What is expected | Beginning at the line that contains "Context (o : StoreOptions)." and ending at the last line of the entries, write out each line exactly; include nothing outside that span.

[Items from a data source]
+===+
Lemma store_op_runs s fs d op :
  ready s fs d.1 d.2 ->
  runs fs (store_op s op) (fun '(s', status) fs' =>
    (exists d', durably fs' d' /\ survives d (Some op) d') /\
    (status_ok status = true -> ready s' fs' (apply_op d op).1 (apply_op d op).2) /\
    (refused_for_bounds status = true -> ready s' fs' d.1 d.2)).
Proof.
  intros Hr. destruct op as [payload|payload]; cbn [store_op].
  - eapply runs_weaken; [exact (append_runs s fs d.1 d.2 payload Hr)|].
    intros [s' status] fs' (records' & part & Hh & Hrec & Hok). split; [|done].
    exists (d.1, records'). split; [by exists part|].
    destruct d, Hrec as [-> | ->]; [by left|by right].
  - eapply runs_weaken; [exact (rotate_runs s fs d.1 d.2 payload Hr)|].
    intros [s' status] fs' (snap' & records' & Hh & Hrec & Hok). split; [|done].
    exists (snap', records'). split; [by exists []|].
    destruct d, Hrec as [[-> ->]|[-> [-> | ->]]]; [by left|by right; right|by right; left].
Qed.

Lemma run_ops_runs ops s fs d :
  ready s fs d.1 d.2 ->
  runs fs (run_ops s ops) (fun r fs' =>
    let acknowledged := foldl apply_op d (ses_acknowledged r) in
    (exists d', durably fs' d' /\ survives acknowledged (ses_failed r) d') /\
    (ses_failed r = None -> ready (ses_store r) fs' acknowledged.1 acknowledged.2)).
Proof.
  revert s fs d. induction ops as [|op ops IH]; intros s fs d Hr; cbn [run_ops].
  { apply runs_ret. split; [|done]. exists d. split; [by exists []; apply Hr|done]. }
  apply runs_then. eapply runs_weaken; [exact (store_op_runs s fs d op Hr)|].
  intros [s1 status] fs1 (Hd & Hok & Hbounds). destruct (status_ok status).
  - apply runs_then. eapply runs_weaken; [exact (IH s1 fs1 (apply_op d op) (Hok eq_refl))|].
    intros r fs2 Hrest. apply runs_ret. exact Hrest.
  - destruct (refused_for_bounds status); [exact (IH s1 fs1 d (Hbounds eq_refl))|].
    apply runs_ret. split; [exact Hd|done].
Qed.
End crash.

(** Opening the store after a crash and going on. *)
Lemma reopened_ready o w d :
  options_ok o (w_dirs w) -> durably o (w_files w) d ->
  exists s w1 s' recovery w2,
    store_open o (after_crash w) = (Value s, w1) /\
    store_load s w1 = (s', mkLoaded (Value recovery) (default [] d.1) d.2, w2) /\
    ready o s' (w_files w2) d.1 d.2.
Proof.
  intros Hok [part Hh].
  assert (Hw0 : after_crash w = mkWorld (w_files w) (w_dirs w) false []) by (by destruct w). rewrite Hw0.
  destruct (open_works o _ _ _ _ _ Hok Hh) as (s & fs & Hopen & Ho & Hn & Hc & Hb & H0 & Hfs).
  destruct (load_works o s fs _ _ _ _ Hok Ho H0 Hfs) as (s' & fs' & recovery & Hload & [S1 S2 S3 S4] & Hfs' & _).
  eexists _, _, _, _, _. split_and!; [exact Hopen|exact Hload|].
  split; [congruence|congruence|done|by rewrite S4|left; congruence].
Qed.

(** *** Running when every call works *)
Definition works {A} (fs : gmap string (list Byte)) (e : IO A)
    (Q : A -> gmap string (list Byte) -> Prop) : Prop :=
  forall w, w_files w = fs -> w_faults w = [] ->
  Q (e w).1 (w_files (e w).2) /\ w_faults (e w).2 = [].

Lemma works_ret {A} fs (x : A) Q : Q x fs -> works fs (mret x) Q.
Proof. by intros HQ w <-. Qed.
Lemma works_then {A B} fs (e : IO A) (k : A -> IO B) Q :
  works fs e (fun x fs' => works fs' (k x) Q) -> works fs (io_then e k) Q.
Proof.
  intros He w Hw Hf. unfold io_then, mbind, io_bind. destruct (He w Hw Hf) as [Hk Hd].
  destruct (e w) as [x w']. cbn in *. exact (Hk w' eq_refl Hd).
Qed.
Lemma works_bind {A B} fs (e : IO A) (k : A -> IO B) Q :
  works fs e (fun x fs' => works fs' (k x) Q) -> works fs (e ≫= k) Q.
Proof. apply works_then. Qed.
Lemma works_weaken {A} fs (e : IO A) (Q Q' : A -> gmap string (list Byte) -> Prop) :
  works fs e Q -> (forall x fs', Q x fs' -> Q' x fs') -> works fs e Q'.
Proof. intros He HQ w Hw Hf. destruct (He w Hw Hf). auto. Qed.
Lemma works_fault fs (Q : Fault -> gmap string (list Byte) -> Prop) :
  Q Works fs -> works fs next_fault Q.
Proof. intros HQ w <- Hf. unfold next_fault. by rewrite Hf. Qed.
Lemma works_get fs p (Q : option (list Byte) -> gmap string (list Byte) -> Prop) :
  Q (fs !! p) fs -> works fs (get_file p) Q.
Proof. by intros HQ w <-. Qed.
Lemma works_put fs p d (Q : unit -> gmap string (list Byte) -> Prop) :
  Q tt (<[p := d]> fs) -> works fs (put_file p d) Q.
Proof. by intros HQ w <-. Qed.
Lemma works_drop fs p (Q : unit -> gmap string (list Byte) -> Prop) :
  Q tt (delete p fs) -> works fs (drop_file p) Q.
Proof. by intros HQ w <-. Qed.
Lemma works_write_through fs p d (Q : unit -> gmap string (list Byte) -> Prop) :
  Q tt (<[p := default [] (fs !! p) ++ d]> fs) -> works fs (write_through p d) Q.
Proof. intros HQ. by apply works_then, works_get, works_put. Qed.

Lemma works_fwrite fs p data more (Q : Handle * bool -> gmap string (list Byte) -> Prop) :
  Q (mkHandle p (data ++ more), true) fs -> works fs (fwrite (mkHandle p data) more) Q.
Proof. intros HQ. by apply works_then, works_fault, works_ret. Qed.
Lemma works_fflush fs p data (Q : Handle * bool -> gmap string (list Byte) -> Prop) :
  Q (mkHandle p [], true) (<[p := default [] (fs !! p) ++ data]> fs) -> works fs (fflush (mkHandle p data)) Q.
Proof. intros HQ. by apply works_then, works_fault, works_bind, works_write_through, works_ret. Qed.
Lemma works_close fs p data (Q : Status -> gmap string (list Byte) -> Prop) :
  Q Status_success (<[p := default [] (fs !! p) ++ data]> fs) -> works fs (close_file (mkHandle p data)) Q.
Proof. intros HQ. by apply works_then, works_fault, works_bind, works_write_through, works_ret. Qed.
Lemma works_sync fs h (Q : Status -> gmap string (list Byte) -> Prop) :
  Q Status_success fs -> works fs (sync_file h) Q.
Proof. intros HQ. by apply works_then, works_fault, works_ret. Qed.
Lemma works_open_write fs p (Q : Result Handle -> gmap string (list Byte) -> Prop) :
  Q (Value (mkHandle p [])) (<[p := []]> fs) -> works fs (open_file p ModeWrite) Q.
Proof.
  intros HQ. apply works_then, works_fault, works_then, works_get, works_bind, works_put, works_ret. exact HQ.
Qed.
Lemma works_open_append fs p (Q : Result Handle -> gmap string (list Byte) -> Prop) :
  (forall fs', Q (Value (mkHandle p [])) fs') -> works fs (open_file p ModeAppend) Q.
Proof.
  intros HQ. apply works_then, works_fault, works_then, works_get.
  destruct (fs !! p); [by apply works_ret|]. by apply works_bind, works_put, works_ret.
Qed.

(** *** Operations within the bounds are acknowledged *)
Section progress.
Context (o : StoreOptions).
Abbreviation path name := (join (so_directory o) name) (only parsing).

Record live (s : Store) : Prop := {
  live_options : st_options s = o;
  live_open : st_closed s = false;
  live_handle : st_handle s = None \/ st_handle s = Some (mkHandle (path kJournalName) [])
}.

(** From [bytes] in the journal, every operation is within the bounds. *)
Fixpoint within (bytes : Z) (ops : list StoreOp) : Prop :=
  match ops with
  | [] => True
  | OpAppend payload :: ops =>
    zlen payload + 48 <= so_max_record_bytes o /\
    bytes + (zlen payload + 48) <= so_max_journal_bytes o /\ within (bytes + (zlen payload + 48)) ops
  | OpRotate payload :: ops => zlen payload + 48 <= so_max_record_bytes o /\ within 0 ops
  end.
+===+
Exercise output |
Context (o : StoreOptions).
Abbreviation path name := (join (so_directory o) name) (only parsing).

Record live (s : Store) : Prop := {
  live_options : st_options s = o;
  live_open : st_closed s = false;
  live_handle : st_handle s = None \/ st_handle s = Some (mkHandle (path kJournalName) [])
}.

(** From [bytes] in the journal, every operation is within the bounds. *)
Fixpoint within (bytes : Z) (ops : list StoreOp) : Prop :=
  match ops with
  | [] => True
  | OpAppend payload :: ops =>
    zlen payload + 48 <= so_max_record_bytes o /\
    bytes + (zlen payload + 48) <= so_max_journal_bytes o /\ within (bytes + (zlen payload + 48)) ops
  | OpRotate payload :: ops => zlen payload + 48 <= so_max_record_bytes o /\ within 0 ops
  end.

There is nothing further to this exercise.